Starting conversation: UD and DSU seek future relations
The university and Delaware State University’s (DSU) student government associations have plans to meet and discuss the current and future relations between the schools following racist remarks made on “Yik-Yak,” an anonymous social media app, during a football game four weeks ago.
SGA president Ben Page-Gil called this incident a conversation-starter that will allow for the two universities to come together and change their current relationship. Page-Gil said there was not much interaction between the two schools before the incident.
However, this situation has allowed them to partner to discuss what should be done to improve the relationship between the student bodies at the universities.

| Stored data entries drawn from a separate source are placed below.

(* ===== verification/Json.v ===== *)
(** * Json: the JSON lexer and message streamer (json-lexer.c, json-streamer.c)

    Characters are bytes, Z from 0 to 255.  The lexer is the code's table: a row per
    state, a cell per byte, later designators of a row overriding earlier ones and
    every other cell ERROR.  The token type the code keeps in the same integer as the
    state is a [target] of its own.  The emit callback is an operation on the rest of
    the machine [M]. *)
From S2P Require Import Prelude Irq.

(** ** The table *)
Inductive json_token_type : Type :=
| JSON_OPERATOR | JSON_INTEGER | JSON_FLOAT | JSON_KEYWORD | JSON_STRING | JSON_ESCAPE | JSON_SKIP.

Inductive json_lexer_state : Type :=
| ERROR | IN_DONE_STRING | IN_DQ_UCODE3 | IN_DQ_UCODE2 | IN_DQ_UCODE1 |
  IN_DQ_UCODE0 | IN_DQ_STRING_ESCAPE | IN_DQ_STRING | IN_SQ_UCODE3 |
  IN_SQ_UCODE2 | IN_SQ_UCODE1 | IN_SQ_UCODE0 | IN_SQ_STRING_ESCAPE |
  IN_SQ_STRING | IN_ZERO | IN_DIGITS | IN_DIGIT | IN_EXP_E | IN_MANTISSA |
  IN_MANTISSA_DIGITS | IN_NONZERO_NUMBER | IN_NEG_NONZERO_NUMBER | IN_KEYWORD |
  IN_ESCAPE | IN_ESCAPE_L | IN_ESCAPE_LL | IN_ESCAPE_I | IN_ESCAPE_I6 |
  IN_ESCAPE_I64 | IN_ESCAPE_DONE | IN_WHITESPACE | IN_OPERATOR_DONE | IN_START.

#[export] Instance json_lexer_state_eq_dec : EqDecision json_lexer_state.
Proof. solve_decision. Defined.
#[export] Instance json_token_type_eq_dec : EqDecision json_token_type.
Proof. solve_decision. Defined.

(** A cell: the next state, or the type of the token that ends before the byte. *)
Inductive target : Type := St (s : json_lexer_state) | Tok (t : json_token_type).
#[export] Instance target_eq_dec : EqDecision target.
Proof. solve_decision. Defined.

The two student governments are still in the process of finalizing a date for a face-to-face meeting. The meeting looks to include the presidents of other large student organizations on their respective campuses as well in order to ensure that the meeting is not exclusively made up of members from the student government associations.

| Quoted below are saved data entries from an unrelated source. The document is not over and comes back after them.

(* ===== verification/Qobject.v ===== *)
(** * Qobject: the dynamic values of the QMP code (qobject.h, qint.c, qbool.c, qfloat.c,
      qstring.c, qlist.c) and the typed lookups of qdict.c

    A QObject is a value: reference counts are not modelled.  NULL is [None], and
    dereferencing it is [Fault]; a failed assert() is [HwError], the abort of the
    emulator.  [double] is the C type, about which nothing is assumed. *)
From S2P Require Import Prelude Qdict.
From stdpp Require Import gmap.
From Stdlib Require Import (notations) String.
From Stdlib Require Ascii.
#[local] Open Scope Z_scope.

(** The bytes of a C string literal. *)
Definition cstr (s : String.string) : list Z :=
  List.map (fun a => Z.of_N (Ascii.N_of_ascii a)) (String.list_ascii_of_string s).
Arguments cstr s%_string.

Inductive qtype_code : Type :=
| QTYPE_NONE | QTYPE_QINT | QTYPE_QSTRING | QTYPE_QDICT | QTYPE_QLIST | QTYPE_QFLOAT
| QTYPE_QBOOL | QTYPE_QERROR.
#[export] Instance qtype_code_eq_dec : EqDecision qtype_code.
Proof. solve_decision. Defined.

Section objects.
  Context {double : Type}.

#[warnings="-register-all"]
Inductive qobject : Type :=
| QInt (value : Z)
| QString (string : list Z)
| QDictionary (d : QDict qobject)
| QList (l : list qobject)
| QFloat (value : double)
| QBool (value : Z)
| QError.

Definition qobject_type (o : qobject) : qtype_code :=
  match o with
  | QInt _ => QTYPE_QINT | QString _ => QTYPE_QSTRING | QDictionary _ => QTYPE_QDICT
  | QList _ => QTYPE_QLIST | QFloat _ => QTYPE_QFLOAT | QBool _ => QTYPE_QBOOL
  | QError => QTYPE_QERROR
  end.

(** Induction through the buckets of a dictionary and the elements of a list. *)
Lemma qobject_nested_ind (P : qobject -> Prop)
    (Hint : forall v, P (QInt v)) (Hstr : forall s, P (QString s))
    (Hdict : forall d, Forall (Forall (fun kv => P kv.2)) (table d) -> P (QDictionary d))
    (Hlist : forall l, Forall P l -> P (QList l))
    (Hfloat : forall v, P (QFloat v)) (Hbool : forall v, P (QBool v)) (Herr : P QError) :
  forall o, P o.
Proof.
  fix IH 1. intros [v|s|[n t]|l|v|v|].
  - apply Hint.
  - apply Hstr.
  - apply Hdict. cbn. induction t as [|b t IHt]; constructor; [|exact IHt].
    clear IHt. induction b as [|[k o] b IHb]; constructor; [apply IH|exact IHb].
  - apply Hlist. induction l as [|o l IHl]; constructor; [apply IH|exact IHl].
  - apply Hfloat.
  - apply Hbool.
  - exact Herr.
Qed.

Section operations.
  Context {S : Type}.
  Abbreviation OP := (ST S).

(** [qobject_type(obj)] on a pointer. *)
Definition type_of (obj : option qobject) : OP qtype_code :=
    o ← deref obj; mret (qobject_type o).
Definition c_assert (b : bool) : OP unit := if b then mret tt else hw_error.

Definition qobject_to_qdict (obj : option qobject) : OP (option (QDict qobject)) :=
    o ← deref obj; mret (match o with QDictionary d => Some d | _ => None end).
Definition qobject_to_qint (obj : option qobject) : OP (option Z) :=
    o ← deref obj; mret (match o with QInt v => Some v | _ => None end).
Definition qobject_to_qstring (obj : option qobject) : OP (option (list Z)) :=
    o ← deref obj; mret (match o with QString s => Some s | _ => None end).
Definition qobject_to_qlist (obj : option qobject) : OP (option (list qobject)) :=
    o ← deref obj; mret (match o with QList l => Some l | _ => None end).
Definition qobject_to_qbool (obj : option qobject) : OP (option Z) :=
    o ← deref obj; mret (match o with QBool v => Some v | _ => None end).

Definition qdict_get_obj (d : QDict qobject) (k : key) (type : qtype_code) : OP (option qobject) :=
    let obj := qdict_get d k in
    c_assert (match obj with Some _ => true | None => false end) ;;
    t ← type_of obj;
    c_assert (bool_decide (t = type)) ;;
    mret obj.
Definition qdict_get_int (d : QDict qobject) (k : key) : OP Z :=
    obj ← qdict_get_obj d k QTYPE_QINT;
    qi ← qobject_to_qint obj;
    deref qi.
Definition qdict_get_bool (d : QDict qobject) (k : key) : OP Z :=
    obj ← qdict_get_obj d k QTYPE_QBOOL;
    qb ← qobject_to_qbool obj;
    deref qb.
Definition qdict_get_qlist (d : QDict qobject) (k : key) : OP (option (list qobject)) :=
    obj ← qdict_get_obj d k QTYPE_QLIST;
    qobject_to_qlist obj.
Definition qdict_get_str (d : QDict qobject) (k : key) : OP (list Z) :=
    obj ← qdict_get_obj d k QTYPE_QSTRING;
    qs ← qobject_to_qstring obj;
    deref qs.
Definition qdict_get_try_int (d : QDict qobject) (k : key) (err_value : Z) : OP Z :=
    let obj := qdict_get d k in
    match obj with
    | Some o => if bool_decide (qobject_type o = QTYPE_QINT)
                then qi ← qobject_to_qint obj; deref qi else mret err_value
    | None => mret err_value
    end.
Definition qdict_get_try_str (d : QDict qobject) (k : key) : OP (option (list Z)) :=
    let obj := qdict_get d k in
    match obj with
    | Some o => if bool_decide (qobject_type o = QTYPE_QSTRING)
                then qs ← qobject_to_qstring obj; s ← deref qs; mret (Some s) else mret None
    | None => mret None
    end.
End operations.

(** ** Lists: the head entry and the rest; [None] is the NULL of an empty list. *)
Definition qlist_pop (l : list qobject) : option qobject * list qobject :=
  match l with [] => (None, []) | o :: l => (Some o, l) end.
Definition qlist_peek (l : list qobject) : option qobject := head l.
Definition qlist_empty (l : list qobject) : bool := match l with [] => true | _ => false end.
Definition qlist_append_obj (l : list qobject) (o : qobject) : list qobject := l ++ [o].
Definition qlist_iter {A} (l : list qobject) (iter : A -> qobject -> A) (opaque : A) : A :=
  fold_left iter l opaque.
Definition qlist_copy (src : list qobject) : list qobject := qlist_iter src qlist_append_obj [].

Lemma qlist_copy_id l : qlist_copy l = l.
Proof.
  unfold qlist_copy, qlist_iter. change l with ([] ++ l) at 2. generalize (@nil qobject) as acc.
  induction l as [|o l IH]; intros acc; cbn [fold_left]; [by rewrite app_nil_r|].
  rewrite IH. unfold qlist_append_obj. by rewrite <- app_assoc.
Qed.

(** ** Typed lookups *)
Lemma get_obj_wp {S} (s : S) d k o (Q : option qobject -> S -> Prop) : qdict_get d k = Some o ->
  Q (Some o) s -> wp no_err (qdict_get_obj d k (qobject_type o)) Q s.
Proof.
  intros Hk HQ. unfold qdict_get_obj, type_of. rewrite Hk. wp_step. unfold c_assert at 1. wp_step.
  wp_step. wp_step. apply wp_deref_Some. wp_step. wp_step. unfold c_assert.
  rewrite bool_decide_true by done. wp_step. by wp_step.
Qed.
Lemma get_int_wp {S} (s : S) d k v (Q : Z -> S -> Prop) : qdict_get d k = Some (QInt v) ->
  Q v s -> wp no_err (qdict_get_int d k) Q s.
Proof.
  intros Hk HQ. unfold qdict_get_int. wp_step. apply (get_obj_wp s d k (QInt v)); [done|].
  wp_step. unfold qobject_to_qint. wp_step. apply wp_deref_Some. wp_step. by apply wp_deref_Some.
Qed.
Lemma get_str_wp {S} (s : S) d k v (Q : list Z -> S -> Prop) : qdict_get d k = Some (QString v) ->
  Q v s -> wp no_err (qdict_get_str d k) Q s.
Proof.
  intros Hk HQ. unfold qdict_get_str. wp_step. apply (get_obj_wp s d k (QString v)); [done|].
  wp_step. unfold qobject_to_qstring. wp_step. apply wp_deref_Some. wp_step. by apply wp_deref_Some.
Qed.
End objects.
Arguments qobject double : clear implicits.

“This is a unique experience to work with a sister institution within the state to address the needs of students at large,” Page-Gil said. “It’s unfortunate that this had to happen but it’s a way for us to come together.”
Seeking to develop a long-term relationship, discussion topics such as tuition prices, sexual assault and harassment on campuses will be brought up. These are things that affect college students no matter where they are, Page-Gil said. The student governments hope to establish annual or biannual meetings to partner up and address the issues.
The yaks sparking these discussions included racist comments toward Delaware State University students follwing the First State Cup on Sept. 7 and were “up-ed,” or favored, by those in the same geo-location. It is unknown whether the creators of the yaks were students or nonstudents.
Junior Arielle Labianca said she was shocked when reading the yaks and did not think they reflected the way most students at the university think.
“Personally I thought it was really, really bad PR for our school, not only PR but any kind of representation of our student body because it looks like that’s how a majority of us think,” Labianca said.
Students are speaking out against the yik-yak comments using the hashtag #DontStand4RacismUD on Twitter. Labianca says students owe Delaware State University a public apology.
President Harker sent an email to the university in response to the remarks the Thursday following the game. “This weekend’s incident is a sad reminder that we still have far to go to eliminate hate and prejudice from our campus,” he wrote.
However, Labianca believes Harker did not give the issue enough importance because he chose to issue the response via email as opposed to a video message, which would have been more powerful, she said.
Labianca said she hopes the meeting between the two student organizations will prove more successful at reducing tension between the two schools.
Looking to move forward, the two student governments and many students are standing up and looking to get the issues of diversity and racism out in the open.
“Me going down there and talking with them and planning to do things in the future will show more and hold more weight more than an apology would,” Page-Gil said.